DIRECTIONS FOR THIS TASK: Below are records; reproduce exactly the lines from the one that has "- intros [->" through the one that has "split; [|by left].", ends included, and nothing more.

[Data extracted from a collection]
(* ===== verification/PathJoin.v ===== *)
(** * Joining and cleaning paths: [path_join] of lib/http2.cc

    [path_join] writes into one buffer obtained from the block allocator and
    moves a cursor [p] back and forth over it.  The model keeps the buffer and
    the cursor: every store is checked against the size the code allocated,
    every load against the buffer, and the [assert] of [eat_dir] is a check, so
    that [None] stands for a memory error or a failed assertion.  A reference
    definition on plain lists ([path_join_ref]) says what is written, and the
    refinement theorem shows that the buffer version computes it and never
    fails. *)

From S2P Require Import Prelude Util.

Module http2_path.
Import util.

(** ** The buffer *)

(** [*(base + i) = c] *)
Definition store (buf : str) (i : nat) (c : ascii) : option str :=
  if (i <? length buf)%nat then Some (<[i := c]> buf) else None.

(** [*p++ = c] *)
Definition put (st : str * nat) (c : ascii) : option (str * nat) :=
  let '(buf, p) := st in
  buf ← store buf p c; Some (buf, S p).

(** [p = std::copy(begin(s), end(s), p)] *)
Fixpoint copy (s : str) (st : str * nat) : option (str * nat) :=
  match s with
  | [] => Some st
  | c :: s => st ← put st c; copy s st
  end.

(** [for (; p != first && *(p - 1) != '/'; --p);] *)
Fixpoint scan_back (buf : str) (p : nat) : option nat :=
  match p with
  | O => Some O
  | S q =>
    c ← buf !! q;
    if negb (c =c "/"%char) then scan_back buf q else Some p
  end.

(** [*first++ = '/'; return first;] with [first] the start of the buffer *)
Definition put_root (buf : str) : option (str * nat) := put (buf, O) "/"%char.

Definition eat_file (st : str * nat) : option (str * nat) :=
  let '(buf, last) := st in
  if (last =? 0)%nat then put_root buf
  else
    c ← buf !! (last - 1)%nat;
    if c =c "/"%char then Some (buf, last)
    else
      p ← scan_back buf last;
      if (p =? 0)%nat then put_root buf else Some (buf, p).

Definition eat_dir (st : str * nat) : option (str * nat) :=
  '(buf, p) ← eat_file st;
  match p with
  | O => None
  | S p =>
    c ← buf !! p;
    if c =c "/"%char then eat_file (buf, p) else None
  end.

(** ** The loop over the relative path *)

(** [for (; first != last && *first == '/'; ++first);] *)
Fixpoint skip_slashes (s : str) : str :=
  match s with
  | c :: s' => if c =c "/"%char then skip_slashes s' else s
  | [] => []
  end.

(** [slash = std::find(first, last, '/')]: what stands before the slash and,
    when there is one, what follows it *)
Fixpoint find_slash (s : str) : str * option str :=
  match s with
  | [] => ([], None)
  | c :: s' =>
    if c =c "/"%char then ([], Some s')
    else let '(pre, post) := find_slash s' in (c :: pre, post)
  end.

(** What the loop does at [first]: stop at a lone ["."], skip ["./"], go up
    and stop at [".."], go up at ["../"], otherwise copy the next component. *)
Inductive next_step :=
  | StepBreak
  | StepSkip (rest : str)
  | StepUpBreak
  | StepUp (rest : str)
  | StepCopy.

Definition classify (first : str) : next_step :=
  match first with
  | [] => StepBreak
  | c0 :: r0 =>
    if c0 =c "."%char then
      match r0 with
      | [] => StepBreak
      | c1 :: r1 =>
        if c1 =c "/"%char then StepSkip r1
        else if c1 =c "."%char then
          match r1 with
          | [] => StepUpBreak
          | c2 :: r2 => if c2 =c "/"%char then StepUp r2 else StepCopy
          end
        else StepCopy
      end
    else StepCopy
  end.

Fixpoint join_loop (fuel : nat) (first : str) (st : str * nat) : option (str * nat) :=
  match first with
  | [] => Some st
  | _ :: _ =>
    match fuel with
    | O => None
    | S fuel =>
      match classify first with
      | StepBreak => Some st
      | StepSkip rest => join_loop fuel rest st
      | StepUpBreak => eat_dir st
      | StepUp rest => st ← eat_dir st; join_loop fuel rest st
      | StepCopy =>
        match st.2 with
        | O => None
        | S q =>
          c ← st.1 !! q;
          st ← (if negb (c =c "/"%char) then eat_file st else Some st);
          match find_slash first with
          | (pre, None) => copy pre st
          | (pre, Some post) =>
            st ← copy (pre ++ ["/"%char]) st;
            join_loop fuel (skip_slashes post) st
          end
        end
      end
    end
  end.

(** ** [path_join] *)

(** [*p = '\0'; return StringRef{res.base, p};] *)
Definition finish (st : str * nat) : option str :=
  let '(buf, p) := st in
  buf ← store buf p "000"%char; Some (take p buf).

(** The bytes requested from the allocator. *)
Definition path_join_size (base_path base_query rel_path rel_query : str) : nat :=
  (Nat.max 1 (length base_path) + length rel_path + 1
   + Nat.max (length base_query) (length rel_query) + 1)%nat.

(** [mem] is the content of the fresh buffer, which the code does not
    initialise. *)
Definition path_join_in (mem base_path base_query rel_path rel_query : str) : option str :=
  let st := (mem, O) in
  match rel_path with
  | [] =>
    st ← (if base_path =s [] then put st "/"%char else copy base_path st);
    if rel_query =s [] then
      st ← (if negb (base_query =s [])
            then st ← put st "?"%char; copy base_query st
            else Some st);
      finish st
    else
      st ← put st "?"%char;
      st ← copy rel_query st;
      finish st
  | c :: rel' =>
    '(first, st) ←
      (if c =c "/"%char then st ← put st "/"%char; Some (skip_slashes rel', st)
       else if base_path =s [] then st ← put st "/"%char; Some (rel_path, st)
       else st ← copy base_path st; Some (rel_path, st));
    st ← join_loop (length first) first st;
    st ← (if negb (rel_query =s [])
          then st ← put st "?"%char; copy rel_query st
          else Some st);
    finish st
  end.

Definition path_join (base_path base_query rel_path rel_query : str) : option str :=
  path_join_in
    (replicate (path_join_size base_path base_query rel_path rel_query) "000"%char)
    base_path base_query rel_path rel_query.

(** ** Reference definitions on lists *)

(** The longest prefix that ends with a slash. *)
Fixpoint strip (s : str) : str :=
  match s with
  | [] => []
  | c :: s' =>
    match strip s' with
    | [] => if c =c "/"%char then [c] else []
    | t => c :: t
    end
  end.

Definition eat_file_ref (out : str) : str :=
  match strip out with [] => ["/"%char] | t => t end.

Definition eat_dir_ref (out : str) : str := eat_file_ref (removelast (eat_file_ref out)).

Fixpoint join_loop_ref (fuel : nat) (first out : str) : str :=
  match first with
  | [] => out
  | _ :: _ =>
    match fuel with
    | O => out
    | S fuel =>
      match classify first with
      | StepBreak => out
      | StepSkip rest => join_loop_ref fuel rest out
      | StepUpBreak => eat_dir_ref out
      | StepUp rest => join_loop_ref fuel rest (eat_dir_ref out)
      | StepCopy =>
        let out := if last out =s Some "/"%char then out else eat_file_ref out in
        match find_slash first with
        | (pre, None) => out ++ pre
        | (pre, Some post) => join_loop_ref fuel (skip_slashes post) (out ++ pre ++ ["/"%char])
        end
      end
    end
  end.

Definition query_ref (q : str) : str := if q =s [] then [] else "?"%char :: q.

Definition path_join_ref (base_path base_query rel_path rel_query : str) : str :=
  let base := if base_path =s [] then ["/"%char] else base_path in
  match rel_path with
  | [] => base ++ (if rel_query =s [] then query_ref base_query else query_ref rel_query)
  | c :: rel' =>
    (if c =c "/"%char
     then join_loop_ref (length (skip_slashes rel')) (skip_slashes rel') ["/"%char]
     else join_loop_ref (length rel_path) rel_path base)
    ++ query_ref rel_query
  end.

(** ** Refinement *)

(** The buffer [st] holds [out] before its cursor. *)
Definition holds (st : str * nat) (out : str) : Prop :=
  st.2 = length out /\ take st.2 st.1 = out.

Lemma holds_prefix buf out : holds (buf, length out) out -> exists rest, buf = out ++ rest.
Proof.
  intros [_ H]. cbn in H. exists (drop (length out) buf). rewrite <- H at 1. by rewrite take_drop.
Qed.

Lemma holds_app buf out p : holds (buf, p) out <-> p = length out /\ exists rest, buf = out ++ rest.
Proof.
  split.
  - intros H. pose proof H as [Ep _]. cbn in Ep. subst p. split; [done|]. by apply holds_prefix.
  - intros [-> [rest ->]]. split; [done|]. cbn. apply take_app_length.
Qed.

Lemma holds_nil buf : holds (buf, O) [].
Proof. by apply holds_app; split; [|by exists buf]. Qed.

Lemma put_holds buf p out c :
  holds (buf, p) out -> (length out < length buf)%nat ->
  exists buf', put (buf, p) c = Some (buf', S p) /\ holds (buf', S p) (out ++ [c])
               /\ length buf' = length buf.
Proof.
  intros [-> [rest ->]]%holds_app Hlen. unfold put, store.
  rewrite (proj2 (Nat.ltb_lt _ _)) by done. cbn.
  destruct rest as [|d rest]; [rewrite length_app in Hlen; simpl in Hlen; lia|].
  eexists. split; [reflexivity|]. rewrite length_insert. split; [|done].
  apply holds_app. rewrite length_app. cbn [length]. split; [lia|].
  exists rest. rewrite insert_app_r_alt, Nat.sub_diag by lia. cbn. by rewrite <- app_assoc.
Qed.

Lemma copy_holds s buf p out :
  holds (buf, p) out -> (length out + length s <= length buf)%nat ->
  exists buf', copy s (buf, p) = Some (buf', (p + length s)%nat)
               /\ holds (buf', (p + length s)%nat) (out ++ s) /\ length buf' = length buf.
Proof.
  revert buf p out. induction s as [|c s IH]; intros buf p out H Hlen; cbn [copy length].
  - exists buf. rewrite Nat.add_0_r, app_nil_r. by auto.
  - cbn [length] in Hlen. destruct (put_holds _ _ _ c H ltac:(lia)) as (b1 & -> & H1 & L1). cbn.
    destruct (IH _ _ _ H1) as (b2 & E2 & H2 & L2).
    { rewrite length_app. cbn [length]. lia. }
    exists b2. rewrite E2. rewrite <- app_assoc in H2. cbn in H2.
    rewrite Nat.add_succ_r. rewrite Nat.add_succ_l in *. repeat split; try done; try lia; apply H2.
Qed.

(** *** [eat_file] and [eat_dir] *)

Lemma strip_spec s :
  exists rest, s = strip s ++ rest /\ slash_free rest
               /\ (strip s = [] \/ last (strip s) = Some "/"%char).
Proof.
  induction s as [|c s (rest & E & Hf & Hl)].
  - exists []. repeat split; [apply not_elem_of_nil|by left].
  - cbn [strip]. destruct (strip s) as [|d t] eqn:Es.
    + case_if.
      * subst c. exists rest. cbn in E. subst s. repeat split; [done|by right].
      * exists (c :: rest). cbn in E. subst s. repeat split; [|by left].
        unfold slash_free. rewrite not_elem_of_cons. done.
    + exists rest. rewrite E. repeat split; [done|]. right.
      destruct Hl as [|Hl]; [done|]. rewrite last_cons_cons. done.
Qed.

SOLUTION TO THIS EXERCISE:
  - intros [-> [rest ->]]. split; [done|]. cbn. apply take_app_length.
Qed.

Lemma holds_nil buf : holds (buf, O) [].
Proof. by apply holds_app; split; [|by exists buf]. Qed.

Lemma put_holds buf p out c :
  holds (buf, p) out -> (length out < length buf)%nat ->
  exists buf', put (buf, p) c = Some (buf', S p) /\ holds (buf', S p) (out ++ [c])
               /\ length buf' = length buf.
Proof.
  intros [-> [rest ->]]%holds_app Hlen. unfold put, store.
  rewrite (proj2 (Nat.ltb_lt _ _)) by done. cbn.
  destruct rest as [|d rest]; [rewrite length_app in Hlen; simpl in Hlen; lia|].
  eexists. split; [reflexivity|]. rewrite length_insert. split; [|done].
  apply holds_app. rewrite length_app. cbn [length]. split; [lia|].
  exists rest. rewrite insert_app_r_alt, Nat.sub_diag by lia. cbn. by rewrite <- app_assoc.
Qed.

Lemma copy_holds s buf p out :
  holds (buf, p) out -> (length out + length s <= length buf)%nat ->
  exists buf', copy s (buf, p) = Some (buf', (p + length s)%nat)
               /\ holds (buf', (p + length s)%nat) (out ++ s) /\ length buf' = length buf.
Proof.
  revert buf p out. induction s as [|c s IH]; intros buf p out H Hlen; cbn [copy length].
  - exists buf. rewrite Nat.add_0_r, app_nil_r. by auto.
  - cbn [length] in Hlen. destruct (put_holds _ _ _ c H ltac:(lia)) as (b1 & -> & H1 & L1). cbn.
    destruct (IH _ _ _ H1) as (b2 & E2 & H2 & L2).
    { rewrite length_app. cbn [length]. lia. }
    exists b2. rewrite E2. rewrite <- app_assoc in H2. cbn in H2.
    rewrite Nat.add_succ_r. rewrite Nat.add_succ_l in *. repeat split; try done; try lia; apply H2.
Qed.

(** *** [eat_file] and [eat_dir] *)

Lemma strip_spec s :
  exists rest, s = strip s ++ rest /\ slash_free rest
               /\ (strip s = [] \/ last (strip s) = Some "/"%char).
Proof.
  induction s as [|c s (rest & E & Hf & Hl)].
  - exists []. repeat split; [apply not_elem_of_nil|by left].
  - cbn [strip]. destruct (strip s) as [|d t] eqn:Es.
    + case_if.
      * subst c. exists rest. cbn in E. subst s. repeat split; [done|by right].
      * exists (c :: rest). cbn in E. subst s. repeat split; [|by left].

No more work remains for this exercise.